[Excerpts from a dataset]
(** The loop appends to each bucket the symbols passing its test, in order. *)
Lemma heat_map_loop_filters (total : Q) (held : list (string * Position)) :
  ~ total == 0 ->
  forall risk_map,
    heat_map_loop total held risk_map
    = Ok {| hm_high_risk :=
              (hm_high_risk risk_map ++ map fst (List.filter (in_high total) held))%list;
            hm_medium_risk :=
              (hm_medium_risk risk_map ++ map fst (List.filter (in_medium total) held))%list;
            hm_low_risk :=
              (hm_low_risk risk_map ++ map fst (List.filter (in_low total) held))%list |}.
Proof.
  intros Ht. induction held as [|[symbol pos] rest IH]; intros risk_map.
  - cbn [heat_map_loop List.filter map]. rewrite !app_nil_r. now destruct risk_map.
  - cbn [heat_map_loop]. rewrite (py_div_nonzero _ _ Ht). cbn [bind].
    rewrite IH. cbn [List.filter]. unfold in_medium, in_low, in_high. cbn [snd].
    destruct (Qgtb (value pos / total) (2 # 10));
      destruct (Qgtb (value pos / total) (1 # 10));
      cbn [negb andb map fst hm_high_risk hm_medium_risk hm_low_risk];
      now rewrite <- ?app_assoc.
Qed.

Lemma three_way_split {A : Type} (p1 p2 p3 : A -> bool) (xs : list A) :
  (forall x, (p1 x = true /\ p2 x = false /\ p3 x = false)
             \/ (p1 x = false /\ p2 x = true /\ p3 x = false)
             \/ (p1 x = false /\ p2 x = false /\ p3 x = true)) ->
  Permutation xs (List.filter p1 xs ++ List.filter p2 xs ++ List.filter p3 xs).
Proof.
  intros Hsplit. induction xs as [|x xs IH]; [constructor|].
  cbn [List.filter].
  destruct (Hsplit x) as [(-> & -> & ->) | [(-> & -> & ->) | (-> & -> & ->)]].
  - cbn [app]. now constructor.
  - apply Permutation_cons_app. exact IH.
  - rewrite app_assoc. apply Permutation_cons_app. rewrite <- app_assoc. exact IH.
Qed.

Lemma bucket_tests_exclusive (total : Q) (kv : string * Position) :
  (in_high total kv = true /\ in_medium total kv = false /\ in_low total kv = false)
  \/ (in_high total kv = false /\ in_medium total kv = true /\ in_low total kv = false)
  \/ (in_high total kv = false /\ in_medium total kv = false /\ in_low total kv = true).
Proof.
  unfold in_medium, in_low. destruct (in_high total kv);
    destruct (Qgtb (value (snd kv) / total) (1 # 10)); cbn; tauto.
Qed.
Lemma uint_string_plain (d : uint) :
  List.Forall (fun c => plain c = true)
    (list_ascii_of_string (NilEmpty.string_of_uint d)).
Proof. induction d; simpl; constructor; try reflexivity; assumption. Qed.

Lemma decimal_string_plain (z : Z) :
  List.Forall (fun c => plain c = true) (list_ascii_of_string (decimal_string z)).
Proof.
  unfold decimal_string, NilZero.string_of_int.
  destruct (Z.to_int z) as [d|d]; [|simpl; constructor; [reflexivity|]];
    (destruct d; [simpl; repeat constructor | apply uint_string_plain ..]).
Qed.

Lemma NumberToString_small (z : Z) :
  Z.abs z < 10 ^ 21 -> NumberToString (Int z) = decimal_string z.
Proof.
  intros H. unfold NumberToString. apply Z.ltb_lt in H. rewrite H. reflexivity.
Qed.

Lemma uint_string_digits (d : uint) :
  forallb is_decimal_digit (list_ascii_of_string (NilEmpty.string_of_uint d)) = true.
Proof. induction d; simpl; try rewrite IHd; reflexivity. Qed.

Lemma span_digits_all (l : list ascii) :
  forallb is_decimal_digit l = true -> span_digits l = (l, []).
Proof.
  induction l as [|c l IH]; [reflexivity|].
  simpl. intros H. apply andb_true_iff in H. destruct H as [Hc Hl].
  rewrite Hc, (IH Hl). reflexivity.
Qed.

Lemma non_decimal_digits (l : list ascii) :
  forallb is_decimal_digit l = true -> non_decimal l = None.
Proof.
  destruct l as [|a [|c ds]]; try reflexivity.
  - destruct a as [[] [] [] [] [] [] [] []]; reflexivity.
  - simpl. intros H. apply andb_true_iff in H. destruct H as [_ H].
    apply andb_true_iff in H. destruct H as [Hc _].
    unfold non_decimal.
    destruct a as [[] [] [] [] [] [] [] []]; try reflexivity.
    revert Hc. destruct c as [[] [] [] [] [] [] [] []]; intros Hc;
      try (vm_compute in Hc; discriminate Hc); reflexivity.
Qed.

(** A run of decimal digits is the numeral of the integer it denotes. *)
Lemma unsigned_decimal_digits (a : ascii) (l : list ascii) :
  forallb is_decimal_digit (a :: l) = true ->
  unsigned_decimal (a :: l) = Whole (decimal (a :: l)).
Proof.
  intros H. unfold unsigned_decimal.
  assert (Hinf : String.eqb (string_of_list_ascii (a :: l)) "Infinity" = false).
  { simpl in H. apply andb_true_iff in H. destruct H as [Ha _]. revert Ha.
    destruct a as [[] [] [] [] [] [] [] []]; intros Ha;
      try (vm_compute in Ha; discriminate Ha); reflexivity. }
  rewrite Hinf, (span_digits_all _ H), app_nil_r.
  cbn [exponent_part List.length]. unfold scaled.
  rewrite Z.sub_0_r. cbn [Z.leb Z.compare Z.ltb].
  destruct (decimal (a :: l) =? 0) eqn:E.
  - apply Z.eqb_eq in E. rewrite E. reflexivity.
  - change (10 ^ 0) with 1. rewrite Z.mul_1_r. reflexivity.
Qed.

Lemma numeral_of_digits (a : ascii) (l : list ascii) :
  forallb is_decimal_digit (a :: l) = true ->
  numeral_of (a :: l) = Whole (decimal (a :: l)) /\
  numeral_of ("-"%char :: a :: l) = Whole (- decimal (a :: l)).
Proof.
  intros H. split.
  - unfold numeral_of. rewrite (non_decimal_digits _ H).
    rewrite <- (unsigned_decimal_digits a l H).
    simpl in H. apply andb_true_iff in H. destruct H as [Ha _]. revert Ha.
    destruct a as [[] [] [] [] [] [] [] []]; intros Ha;
      try (vm_compute in Ha; discriminate Ha); reflexivity.
  - unfold numeral_of. cbn [non_decimal].
    rewrite (unsigned_decimal_digits a l H). reflexivity.
Qed.

Lemma decimal_of_positive (p : positive) :
  decimal (list_ascii_of_string (NilEmpty.string_of_uint (Pos.to_uint p))) = Z.pos p.
Proof.
  unfold decimal. rewrite string_of_list_ascii_of_string, NilEmpty.usu.
  unfold Z.of_uint. rewrite DecimalPos.Unsigned.of_to. reflexivity.
Qed.

Lemma uint_string_first (d : uint) :
  d <> Nil ->
  exists c r, list_ascii_of_string (NilEmpty.string_of_uint d) = c :: r.
Proof.
  intros H. destruct d; [contradiction|..]; simpl;
    eexists; eexists; reflexivity.
Qed.
(** * AtLAST sensitivity calculator: a shallow embedding of
      [atlast_sc/calculator.py], [atlast_sc/config.py] and
      [atlast_sc/parameters/*.py]

    Magnitudes are Python floats in the source.  They are modelled here as
    real numbers, so every statement below is about exact arithmetic; the
    rounding of the float operations is not modelled.  The one convention
    that differs from numpy is division by zero, which numpy evaluates to
    [inf] or [nan] and which is [0] on [R]; the statements that divide
    assume non-zero denominators. *)

From Stdlib Require Import Reals Lra Psatz Sorted.
From stdpp Require Import base list strings gmap.

Open Scope R_scope.

(** ** Comparisons of magnitudes

    The source compares floats with [<], [>] and [>=] and branches on the
    result. *)

Definition Rltb (x y : R) : bool := if Rlt_dec x y then true else false.
Definition Rgtb (x y : R) : bool := Rltb y x.
Definition Rgeb (x y : R) : bool := if Rge_dec x y then true else false.

(** ** Physical quantities

    [astropy.units.Quantity] is an external primitive: a magnitude and a
    unit.  The embedding keeps the units the calculator names, their
    dimension and their scale to the coherent SI unit of that dimension.
    Arithmetic between quantities is carried out on SI magnitudes and its
    result is held in the SI unit until the source converts it with [.to].
    [SI_other] stands for the SI unit of a product or quotient whose
    dimension is none of the named ones. *)

Inductive Unit : Type :=
  | Hz | kHz | MHz | GHz
  | sec | minute | hour
  | uJy | mJy | Jy | J_m2
  | Kelvin | metre | micron | deg | dimensionless
  | SI_other.

Inductive Dimension : Type :=
  | dim_frequency | dim_time | dim_flux_density | dim_temperature
  | dim_length | dim_angle | dim_none | dim_other.

#[global] Instance Dimension_eq_dec : EqDecision Dimension.
Proof. solve_decision. Defined.

Definition dimension (u : Unit) : Dimension :=
  match u with
  | Hz | kHz | MHz | GHz => dim_frequency
  | sec | minute | hour => dim_time
  | uJy | mJy | Jy | J_m2 => dim_flux_density
  | Kelvin => dim_temperature
  | metre | micron => dim_length
  | deg => dim_angle
  | dimensionless => dim_none
  | SI_other => dim_other
  end.

Definition scale (u : Unit) : R :=
  match u with
  | Hz => 1 | kHz => 1e3 | MHz => 1e6 | GHz => 1e9
  | sec => 1 | minute => 60 | hour => 3600
  | uJy => 1e-32 | mJy => 1e-29 | Jy => 1e-26 | J_m2 => 1
  | Kelvin => 1 | metre => 1 | micron => 1e-6
  | deg => PI / 180
  | dimensionless => 1
  | SI_other => 1
  end.

Record Quantity : Type := mkQ { value : R; unit_of : Unit }.

(** The SI magnitude of a quantity. *)
Definition si (q : Quantity) : R := value q * scale (unit_of q).

(** The quantity [q] expressed in the unit [u] of the same dimension. *)
Definition convert (q : Quantity) (u : Unit) : Quantity :=
  mkQ (si q / scale u) u.

(** ** The parameter model ([atlast_sc.models])

    Each stored parameter is an object with a [value] attribute (the
    quantity) and a [unit] attribute; the setters of
    [UserInputParameters] write one or both. *)

Record ValueWithUnits : Type := mkVWU { vwu_value : Quantity; vwu_unit : Unit }.

Record UserInput : Type := mkUserInput {
  ui_t_int : ValueWithUnits;
  ui_sensitivity : ValueWithUnits;
  ui_bandwidth : ValueWithUnits;
  ui_obs_freq : ValueWithUnits;
  ui_n_pol : ValueWithUnits;
  ui_weather : ValueWithUnits;
  ui_elevation : ValueWithUnits }.

Record InstrumentSetup : Type := mkInstrumentSetup {
  is_g : ValueWithUnits;
  is_surface_rms : ValueWithUnits;
  is_dish_radius : ValueWithUnits;
  is_T_amb : ValueWithUnits;
  is_eta_eff : ValueWithUnits;
  is_eta_ill : ValueWithUnits;
  is_eta_spill : ValueWithUnits;
  is_eta_block : ValueWithUnits;
  is_eta_pol : ValueWithUnits }.

Record CalculationInput : Type := mkCalculationInput {
  user_input : UserInput;
  instrument_setup : InstrumentSetup;
  ci_T_cmb : ValueWithUnits }.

» WHAT YOU HAVE TO DO:
Keeping every character as it is, restate the lines above that run from the line with "Lemma decimal_string_plain (z" through the line with "intros H. unfold unsigned_decimal.", both included, and nothing else.

» COMPLETED TASK:
Lemma decimal_string_plain (z : Z) :
  List.Forall (fun c => plain c = true) (list_ascii_of_string (decimal_string z)).
Proof.
  unfold decimal_string, NilZero.string_of_int.
  destruct (Z.to_int z) as [d|d]; [|simpl; constructor; [reflexivity|]];
    (destruct d; [simpl; repeat constructor | apply uint_string_plain ..]).
Qed.

Lemma NumberToString_small (z : Z) :
  Z.abs z < 10 ^ 21 -> NumberToString (Int z) = decimal_string z.
Proof.
  intros H. unfold NumberToString. apply Z.ltb_lt in H. rewrite H. reflexivity.
Qed.

Lemma uint_string_digits (d : uint) :
  forallb is_decimal_digit (list_ascii_of_string (NilEmpty.string_of_uint d)) = true.
Proof. induction d; simpl; try rewrite IHd; reflexivity. Qed.

Lemma span_digits_all (l : list ascii) :
  forallb is_decimal_digit l = true -> span_digits l = (l, []).
Proof.
  induction l as [|c l IH]; [reflexivity|].
  simpl. intros H. apply andb_true_iff in H. destruct H as [Hc Hl].
  rewrite Hc, (IH Hl). reflexivity.
Qed.

Lemma non_decimal_digits (l : list ascii) :
  forallb is_decimal_digit l = true -> non_decimal l = None.
Proof.
  destruct l as [|a [|c ds]]; try reflexivity.
  - destruct a as [[] [] [] [] [] [] [] []]; reflexivity.
  - simpl. intros H. apply andb_true_iff in H. destruct H as [_ H].
    apply andb_true_iff in H. destruct H as [Hc _].
    unfold non_decimal.
    destruct a as [[] [] [] [] [] [] [] []]; try reflexivity.
    revert Hc. destruct c as [[] [] [] [] [] [] [] []]; intros Hc;
      try (vm_compute in Hc; discriminate Hc); reflexivity.
Qed.

(** A run of decimal digits is the numeral of the integer it denotes. *)
Lemma unsigned_decimal_digits (a : ascii) (l : list ascii) :
  forallb is_decimal_digit (a :: l) = true ->
  unsigned_decimal (a :: l) = Whole (decimal (a :: l)).
Proof.
  intros H. unfold unsigned_decimal.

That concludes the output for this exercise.